DIRECTIONS
Please return all lines from the records below that include the string "writeProposals".
◆ ◆ ◆
Lemma promote_learns env i w part id r claimed mr reason ops ops' :
  let w1 := foldl act w (others env i) in
  wMemory w1 = memoryRun (ops ++ ops') → (N.of_nat (length ops + length ops') < 2 ^ 64)%N →
  Inspect_ (memoryRun ops) (caKey (pCandidate r)) = mr → (∀ m, mr = Some m → mvStatus (mrCurrent m) ≠ MemoryStatusActive) →
  let out := promote env i w part id r claimed mr reason in
  wWrites out.1 = wWrites w ∨ ∃ rec, wWrites out.1 = wWrites w ++ [(wMemory w1, rec)] ∧ learned (wMemory w1) rec r id ∧
    ∀ p, out.2 = inl p → pStatus p = ProposalPromoted ∧ prResultVersion <$> pReceipt p = Some (mvVersion (mrCurrent rec)).
Proof.
  intros w1 Hm Hb Hi Hst out. unfold out, promote. clear out. destruct (head (caEvidence (pCandidate r))) as [e|]; [|by left].
  destruct (call_split env i w (writeMemory (λ m, Remember m (entryFor (pCandidate r)) match mr with Some m0 => mkCurrent true (mvVersion (mrCurrent m0)) | None => mkCurrent false [] end
    (learnedAttribution (mkSource (eSessionID e) id)) (clock env i))) (λ w res, match res with
        | inr (MemoryVersionConflict _ _ _) =>
            call env (S i) w (writeProposals (λ s, Finalize s part id (pVersion claimed) ProposalConflicted None
              (decided DecisionDefer #"convergence-cas" #"memory changed during promotion") (clock env (S i)))) returned
        | inr err => (w, inr (FromMemory err))
        | inl written =>
            call env (S i) w (writeProposals (λ s, Finalize s part id (pVersion claimed) ProposalPromoted
              (Some (receiptOf (caKey (pCandidate r)) mr (mvVersion (mrCurrent written)))) (decided DecisionApprove #"standard-policy" reason) (clock env (S i)))) returned
        end)) as [->| ->]; [by left|]. fold w1. destruct (act_memory w (others env i)) as [_ Hw]. fold w1 in Hw. unfold writeMemory.
  set (cur := match mr with Some _ => _ | None => _ end). destruct (Remember (wMemory w1) (entryFor (pCandidate r)) cur _ _) as [m' [rec|err]] eqn:Er; cbn [fst snd].
  2: { left. destruct err; try (cbn [fst wWrites]; by rewrite app_nil_r). rewrite call_writes_end. cbn. by rewrite app_nil_r, Hw. }
  right. exists rec. apply remember_written in Er as (Hcur & _ & v & Hrec). cbn in Hcur. split; [|split].
  - rewrite call_writes_end. cbn. by rewrite Hw.
  - unfold learned. cbv zeta. rewrite Hrec. cbn. split_and!; try done. destruct mr as [m0|]; [|by apply current_none]. cbn in Hcur.
    rewrite Hm in Hcur |- *. by eapply inactive_unreadable; [eapply current_same|by apply Hst].
  - intros p Hp. apply (returned_finalize _ _ _ _ (receiptOf (caKey (pCandidate r)) mr (mvVersion (mrCurrent rec)))) in Hp; [|intros s q; apply finalize_result].
    destruct Hp as [-> ->]. split; [done|]. unfold receiptOf. destruct mr as [m0|]; [|done]. by destruct (mvVersion (mrCurrent m0) =s []).
Qed.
◆ ◆ ◆
SOLUTION
            call env (S i) w (writeProposals (λ s, Finalize s part id (pVersion claimed) ProposalConflicted None
            call env (S i) w (writeProposals (λ s, Finalize s part id (pVersion claimed) ProposalPromoted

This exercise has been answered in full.